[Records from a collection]
· · · · · · ·

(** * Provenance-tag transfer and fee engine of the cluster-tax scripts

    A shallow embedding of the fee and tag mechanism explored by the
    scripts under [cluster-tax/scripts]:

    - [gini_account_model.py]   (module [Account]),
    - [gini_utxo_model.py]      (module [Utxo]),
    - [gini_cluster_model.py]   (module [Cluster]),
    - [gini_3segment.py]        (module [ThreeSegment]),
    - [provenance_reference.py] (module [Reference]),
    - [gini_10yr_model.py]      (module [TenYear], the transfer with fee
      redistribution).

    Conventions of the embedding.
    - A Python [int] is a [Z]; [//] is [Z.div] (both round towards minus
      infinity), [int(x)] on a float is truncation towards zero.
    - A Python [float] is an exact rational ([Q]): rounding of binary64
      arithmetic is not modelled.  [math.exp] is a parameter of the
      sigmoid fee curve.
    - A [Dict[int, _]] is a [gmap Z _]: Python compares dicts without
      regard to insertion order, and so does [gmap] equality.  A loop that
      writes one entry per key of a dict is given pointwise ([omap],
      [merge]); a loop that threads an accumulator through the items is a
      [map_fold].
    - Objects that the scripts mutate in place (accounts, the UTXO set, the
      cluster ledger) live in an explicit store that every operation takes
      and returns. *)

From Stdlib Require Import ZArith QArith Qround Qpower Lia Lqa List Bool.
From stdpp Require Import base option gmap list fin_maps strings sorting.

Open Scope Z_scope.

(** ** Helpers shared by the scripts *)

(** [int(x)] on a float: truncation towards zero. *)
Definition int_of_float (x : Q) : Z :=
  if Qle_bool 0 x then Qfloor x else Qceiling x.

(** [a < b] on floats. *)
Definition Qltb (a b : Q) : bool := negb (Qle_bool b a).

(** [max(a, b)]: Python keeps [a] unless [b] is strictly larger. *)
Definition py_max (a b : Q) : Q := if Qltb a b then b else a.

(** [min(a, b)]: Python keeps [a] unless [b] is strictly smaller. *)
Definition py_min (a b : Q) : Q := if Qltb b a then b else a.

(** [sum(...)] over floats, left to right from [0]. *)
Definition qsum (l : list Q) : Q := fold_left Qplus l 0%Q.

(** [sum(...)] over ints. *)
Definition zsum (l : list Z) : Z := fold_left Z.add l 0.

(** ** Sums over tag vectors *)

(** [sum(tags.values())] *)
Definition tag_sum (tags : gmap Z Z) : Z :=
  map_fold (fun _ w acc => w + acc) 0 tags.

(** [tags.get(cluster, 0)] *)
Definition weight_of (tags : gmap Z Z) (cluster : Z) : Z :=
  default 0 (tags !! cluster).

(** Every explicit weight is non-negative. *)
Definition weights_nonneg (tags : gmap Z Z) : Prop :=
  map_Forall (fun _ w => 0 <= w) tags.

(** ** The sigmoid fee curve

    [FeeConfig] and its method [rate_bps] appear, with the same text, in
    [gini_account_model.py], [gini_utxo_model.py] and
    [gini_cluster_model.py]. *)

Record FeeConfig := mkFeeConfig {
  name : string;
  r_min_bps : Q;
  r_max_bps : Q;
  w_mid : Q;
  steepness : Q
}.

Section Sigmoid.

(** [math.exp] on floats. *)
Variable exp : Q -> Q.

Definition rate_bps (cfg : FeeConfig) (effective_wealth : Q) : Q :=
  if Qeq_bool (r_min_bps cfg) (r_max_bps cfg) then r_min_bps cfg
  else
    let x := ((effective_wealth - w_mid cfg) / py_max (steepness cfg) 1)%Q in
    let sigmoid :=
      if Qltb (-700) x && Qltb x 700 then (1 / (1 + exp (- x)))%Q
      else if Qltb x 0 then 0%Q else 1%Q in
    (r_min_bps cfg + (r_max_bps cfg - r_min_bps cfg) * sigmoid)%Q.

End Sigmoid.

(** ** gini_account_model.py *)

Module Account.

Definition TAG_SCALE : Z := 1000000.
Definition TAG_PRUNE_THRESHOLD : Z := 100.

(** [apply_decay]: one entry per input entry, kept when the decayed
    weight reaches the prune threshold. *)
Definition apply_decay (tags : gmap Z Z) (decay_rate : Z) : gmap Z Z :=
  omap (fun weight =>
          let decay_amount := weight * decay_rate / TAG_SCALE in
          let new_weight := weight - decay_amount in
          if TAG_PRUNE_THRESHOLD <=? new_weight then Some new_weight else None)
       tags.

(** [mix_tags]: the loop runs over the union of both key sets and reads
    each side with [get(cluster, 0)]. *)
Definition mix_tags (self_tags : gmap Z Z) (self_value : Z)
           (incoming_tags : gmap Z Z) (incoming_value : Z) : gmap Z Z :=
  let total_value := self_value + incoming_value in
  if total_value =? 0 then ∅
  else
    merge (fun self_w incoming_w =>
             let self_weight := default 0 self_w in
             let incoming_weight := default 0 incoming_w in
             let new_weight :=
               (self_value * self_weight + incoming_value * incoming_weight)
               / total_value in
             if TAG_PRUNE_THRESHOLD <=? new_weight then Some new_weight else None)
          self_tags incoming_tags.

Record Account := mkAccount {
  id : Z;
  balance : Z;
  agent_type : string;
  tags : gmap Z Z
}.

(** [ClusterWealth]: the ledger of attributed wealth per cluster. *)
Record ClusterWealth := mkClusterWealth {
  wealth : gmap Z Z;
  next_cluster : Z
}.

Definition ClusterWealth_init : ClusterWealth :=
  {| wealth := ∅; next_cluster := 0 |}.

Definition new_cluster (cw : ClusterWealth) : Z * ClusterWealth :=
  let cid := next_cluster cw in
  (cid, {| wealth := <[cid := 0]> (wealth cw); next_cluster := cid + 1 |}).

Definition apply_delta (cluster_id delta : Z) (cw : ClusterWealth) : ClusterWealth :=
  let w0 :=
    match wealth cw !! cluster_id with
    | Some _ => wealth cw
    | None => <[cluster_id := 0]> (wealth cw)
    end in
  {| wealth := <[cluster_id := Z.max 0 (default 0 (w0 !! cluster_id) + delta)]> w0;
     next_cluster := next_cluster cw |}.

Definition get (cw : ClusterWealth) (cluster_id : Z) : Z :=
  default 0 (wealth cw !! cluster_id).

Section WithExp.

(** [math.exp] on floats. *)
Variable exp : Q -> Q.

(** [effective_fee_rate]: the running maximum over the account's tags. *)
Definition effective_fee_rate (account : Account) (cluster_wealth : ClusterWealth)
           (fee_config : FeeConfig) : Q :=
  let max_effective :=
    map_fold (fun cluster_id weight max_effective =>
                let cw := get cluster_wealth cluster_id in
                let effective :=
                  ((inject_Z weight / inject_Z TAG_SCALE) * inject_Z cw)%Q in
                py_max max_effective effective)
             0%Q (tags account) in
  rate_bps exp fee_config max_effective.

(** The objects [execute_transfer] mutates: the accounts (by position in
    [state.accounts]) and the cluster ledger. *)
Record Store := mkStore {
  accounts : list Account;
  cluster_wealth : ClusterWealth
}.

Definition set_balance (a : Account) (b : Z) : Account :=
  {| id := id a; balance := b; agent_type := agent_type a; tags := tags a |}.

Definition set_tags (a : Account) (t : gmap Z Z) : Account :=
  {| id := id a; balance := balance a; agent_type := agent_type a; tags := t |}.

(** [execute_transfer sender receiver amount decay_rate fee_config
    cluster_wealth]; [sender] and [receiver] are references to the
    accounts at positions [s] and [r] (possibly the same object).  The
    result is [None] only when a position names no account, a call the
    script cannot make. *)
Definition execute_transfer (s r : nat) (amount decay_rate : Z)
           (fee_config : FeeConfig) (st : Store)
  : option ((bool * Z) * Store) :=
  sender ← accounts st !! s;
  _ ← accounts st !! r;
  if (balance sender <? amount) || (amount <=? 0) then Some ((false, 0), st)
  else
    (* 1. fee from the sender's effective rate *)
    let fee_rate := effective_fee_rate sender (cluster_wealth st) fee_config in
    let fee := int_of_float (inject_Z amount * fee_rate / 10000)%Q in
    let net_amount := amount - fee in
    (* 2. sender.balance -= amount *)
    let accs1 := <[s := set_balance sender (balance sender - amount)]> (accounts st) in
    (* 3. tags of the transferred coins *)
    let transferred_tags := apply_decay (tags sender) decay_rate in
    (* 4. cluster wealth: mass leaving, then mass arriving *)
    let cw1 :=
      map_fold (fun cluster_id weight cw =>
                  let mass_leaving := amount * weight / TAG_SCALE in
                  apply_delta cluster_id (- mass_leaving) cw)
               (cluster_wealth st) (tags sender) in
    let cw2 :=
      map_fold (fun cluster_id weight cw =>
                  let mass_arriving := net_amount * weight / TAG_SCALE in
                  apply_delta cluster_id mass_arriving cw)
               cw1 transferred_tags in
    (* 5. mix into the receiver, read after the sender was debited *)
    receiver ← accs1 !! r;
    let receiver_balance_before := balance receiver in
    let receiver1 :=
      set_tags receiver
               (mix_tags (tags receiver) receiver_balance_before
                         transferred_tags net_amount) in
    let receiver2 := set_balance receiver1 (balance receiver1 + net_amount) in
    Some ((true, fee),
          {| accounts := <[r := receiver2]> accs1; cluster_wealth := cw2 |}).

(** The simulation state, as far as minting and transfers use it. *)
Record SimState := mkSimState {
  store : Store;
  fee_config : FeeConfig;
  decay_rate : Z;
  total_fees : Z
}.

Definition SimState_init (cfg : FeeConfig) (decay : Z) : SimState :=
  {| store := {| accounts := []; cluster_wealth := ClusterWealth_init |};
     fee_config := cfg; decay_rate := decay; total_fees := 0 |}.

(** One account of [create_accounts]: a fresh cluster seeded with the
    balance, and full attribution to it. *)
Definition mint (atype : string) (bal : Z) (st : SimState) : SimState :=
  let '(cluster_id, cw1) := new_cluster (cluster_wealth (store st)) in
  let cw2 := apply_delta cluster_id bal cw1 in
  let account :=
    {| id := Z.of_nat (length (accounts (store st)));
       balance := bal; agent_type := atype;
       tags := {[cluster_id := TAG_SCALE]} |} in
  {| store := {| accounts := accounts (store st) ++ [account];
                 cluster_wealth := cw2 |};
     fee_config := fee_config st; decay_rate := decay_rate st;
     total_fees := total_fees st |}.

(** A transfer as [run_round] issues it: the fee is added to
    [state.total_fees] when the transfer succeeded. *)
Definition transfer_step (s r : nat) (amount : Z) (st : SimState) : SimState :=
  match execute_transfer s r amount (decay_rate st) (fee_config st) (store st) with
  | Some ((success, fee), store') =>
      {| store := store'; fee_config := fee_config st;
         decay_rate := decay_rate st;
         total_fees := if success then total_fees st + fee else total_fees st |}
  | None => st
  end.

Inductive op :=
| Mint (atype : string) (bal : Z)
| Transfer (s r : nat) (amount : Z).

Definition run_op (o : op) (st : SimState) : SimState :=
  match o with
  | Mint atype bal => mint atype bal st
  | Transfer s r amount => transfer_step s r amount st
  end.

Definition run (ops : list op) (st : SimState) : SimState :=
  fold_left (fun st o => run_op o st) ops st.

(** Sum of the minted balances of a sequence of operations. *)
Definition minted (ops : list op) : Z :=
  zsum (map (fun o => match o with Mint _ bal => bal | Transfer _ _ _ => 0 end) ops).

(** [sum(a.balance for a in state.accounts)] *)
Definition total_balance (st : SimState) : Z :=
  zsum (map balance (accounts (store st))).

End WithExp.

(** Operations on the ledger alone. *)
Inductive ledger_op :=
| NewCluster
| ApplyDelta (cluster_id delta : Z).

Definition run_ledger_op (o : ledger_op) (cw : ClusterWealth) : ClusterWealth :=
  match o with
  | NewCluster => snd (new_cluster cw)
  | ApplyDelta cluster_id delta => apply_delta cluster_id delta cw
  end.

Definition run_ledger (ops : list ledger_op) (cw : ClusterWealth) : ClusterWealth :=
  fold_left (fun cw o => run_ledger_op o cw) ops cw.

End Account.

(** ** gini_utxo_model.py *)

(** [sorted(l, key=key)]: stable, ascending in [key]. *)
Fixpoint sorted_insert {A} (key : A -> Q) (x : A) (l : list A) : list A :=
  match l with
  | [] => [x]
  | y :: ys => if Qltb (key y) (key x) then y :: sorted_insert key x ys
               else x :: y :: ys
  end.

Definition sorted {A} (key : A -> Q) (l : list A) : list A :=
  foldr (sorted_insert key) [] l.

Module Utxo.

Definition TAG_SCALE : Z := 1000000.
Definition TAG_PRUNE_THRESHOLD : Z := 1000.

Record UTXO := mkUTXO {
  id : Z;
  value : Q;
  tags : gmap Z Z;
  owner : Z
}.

· · · · · · ·

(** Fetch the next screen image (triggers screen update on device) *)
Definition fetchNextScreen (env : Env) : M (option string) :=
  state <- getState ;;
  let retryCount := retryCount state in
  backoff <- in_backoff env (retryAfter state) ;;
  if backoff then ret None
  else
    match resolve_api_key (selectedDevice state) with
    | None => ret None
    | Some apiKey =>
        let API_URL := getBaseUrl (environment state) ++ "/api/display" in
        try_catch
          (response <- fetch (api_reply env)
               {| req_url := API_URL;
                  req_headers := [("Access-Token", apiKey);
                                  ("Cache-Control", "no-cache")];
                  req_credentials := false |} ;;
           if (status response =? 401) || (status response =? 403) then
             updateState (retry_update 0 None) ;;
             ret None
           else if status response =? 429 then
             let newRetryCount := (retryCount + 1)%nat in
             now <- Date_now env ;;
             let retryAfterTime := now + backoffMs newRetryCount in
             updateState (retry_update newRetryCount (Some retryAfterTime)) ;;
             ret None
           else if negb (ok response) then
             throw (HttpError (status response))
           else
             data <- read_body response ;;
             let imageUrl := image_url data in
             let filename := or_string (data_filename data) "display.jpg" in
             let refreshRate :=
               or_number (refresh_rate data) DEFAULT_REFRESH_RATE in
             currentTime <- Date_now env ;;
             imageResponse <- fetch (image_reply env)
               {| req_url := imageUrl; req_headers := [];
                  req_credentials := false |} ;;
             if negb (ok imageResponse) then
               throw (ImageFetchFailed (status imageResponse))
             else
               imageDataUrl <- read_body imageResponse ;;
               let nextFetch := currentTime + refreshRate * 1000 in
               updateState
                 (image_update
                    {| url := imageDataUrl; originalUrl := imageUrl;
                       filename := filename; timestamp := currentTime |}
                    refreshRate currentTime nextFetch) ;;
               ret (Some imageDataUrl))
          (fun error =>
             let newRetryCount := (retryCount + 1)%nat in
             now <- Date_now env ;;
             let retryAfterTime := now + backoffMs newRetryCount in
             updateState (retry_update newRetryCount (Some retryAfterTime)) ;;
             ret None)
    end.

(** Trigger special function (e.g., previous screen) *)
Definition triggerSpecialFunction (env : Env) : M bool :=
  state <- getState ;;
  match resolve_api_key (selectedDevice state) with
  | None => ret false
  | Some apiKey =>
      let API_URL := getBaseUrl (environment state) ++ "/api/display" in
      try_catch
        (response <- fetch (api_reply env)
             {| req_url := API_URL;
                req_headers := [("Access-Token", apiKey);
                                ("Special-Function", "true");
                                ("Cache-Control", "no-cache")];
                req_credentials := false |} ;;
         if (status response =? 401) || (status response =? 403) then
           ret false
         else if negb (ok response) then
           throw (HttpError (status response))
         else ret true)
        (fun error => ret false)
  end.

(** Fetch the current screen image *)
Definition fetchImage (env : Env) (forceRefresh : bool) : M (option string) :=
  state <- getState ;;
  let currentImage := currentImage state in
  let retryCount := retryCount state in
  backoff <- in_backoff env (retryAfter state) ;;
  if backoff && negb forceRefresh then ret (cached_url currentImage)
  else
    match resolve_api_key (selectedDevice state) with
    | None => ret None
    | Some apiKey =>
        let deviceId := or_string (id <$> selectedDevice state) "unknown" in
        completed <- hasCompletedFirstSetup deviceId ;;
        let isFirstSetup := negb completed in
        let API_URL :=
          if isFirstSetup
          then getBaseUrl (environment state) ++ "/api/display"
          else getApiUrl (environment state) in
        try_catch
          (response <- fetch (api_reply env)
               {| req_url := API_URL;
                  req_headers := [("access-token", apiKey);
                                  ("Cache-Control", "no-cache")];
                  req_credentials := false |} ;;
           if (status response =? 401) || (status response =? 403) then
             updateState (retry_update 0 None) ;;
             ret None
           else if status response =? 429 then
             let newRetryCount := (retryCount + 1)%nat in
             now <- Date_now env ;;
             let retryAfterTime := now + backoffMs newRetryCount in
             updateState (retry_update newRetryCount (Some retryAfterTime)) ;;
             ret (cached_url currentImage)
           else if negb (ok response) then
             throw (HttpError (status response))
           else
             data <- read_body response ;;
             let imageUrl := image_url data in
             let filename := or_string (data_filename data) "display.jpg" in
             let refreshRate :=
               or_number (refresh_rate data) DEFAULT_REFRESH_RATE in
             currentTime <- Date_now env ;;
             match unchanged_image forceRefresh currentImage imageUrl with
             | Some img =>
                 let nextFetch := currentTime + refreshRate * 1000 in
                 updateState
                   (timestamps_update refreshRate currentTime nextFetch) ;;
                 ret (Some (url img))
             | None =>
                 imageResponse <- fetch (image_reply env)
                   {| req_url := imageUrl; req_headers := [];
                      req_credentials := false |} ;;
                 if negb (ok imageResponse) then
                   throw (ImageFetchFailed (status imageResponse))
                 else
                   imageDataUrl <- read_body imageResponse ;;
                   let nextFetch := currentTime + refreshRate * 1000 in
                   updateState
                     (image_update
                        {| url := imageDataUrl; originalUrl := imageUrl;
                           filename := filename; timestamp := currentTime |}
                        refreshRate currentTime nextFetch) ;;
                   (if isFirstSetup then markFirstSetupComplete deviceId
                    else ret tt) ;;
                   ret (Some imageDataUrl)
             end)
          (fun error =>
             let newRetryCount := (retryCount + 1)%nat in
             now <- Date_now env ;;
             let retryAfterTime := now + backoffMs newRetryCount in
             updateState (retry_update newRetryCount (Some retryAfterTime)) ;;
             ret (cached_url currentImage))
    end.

· · · · · · ·

Task statement » Above this instruction are the records; retype exactly the lines from the one containing "(** * Provenance-tag" up to and including the one containing "writes one entry".

Exercise solution »
(** * Provenance-tag transfer and fee engine of the cluster-tax scripts

    A shallow embedding of the fee and tag mechanism explored by the
    scripts under [cluster-tax/scripts]:

    - [gini_account_model.py]   (module [Account]),
    - [gini_utxo_model.py]      (module [Utxo]),
    - [gini_cluster_model.py]   (module [Cluster]),
    - [gini_3segment.py]        (module [ThreeSegment]),
    - [provenance_reference.py] (module [Reference]),
    - [gini_10yr_model.py]      (module [TenYear], the transfer with fee
      redistribution).

    Conventions of the embedding.
    - A Python [int] is a [Z]; [//] is [Z.div] (both round towards minus
      infinity), [int(x)] on a float is truncation towards zero.
    - A Python [float] is an exact rational ([Q]): rounding of binary64
      arithmetic is not modelled.  [math.exp] is a parameter of the
      sigmoid fee curve.
    - A [Dict[int, _]] is a [gmap Z _]: Python compares dicts without
      regard to insertion order, and so does [gmap] equality.  A loop that
      writes one entry per key of a dict is given pointwise ([omap],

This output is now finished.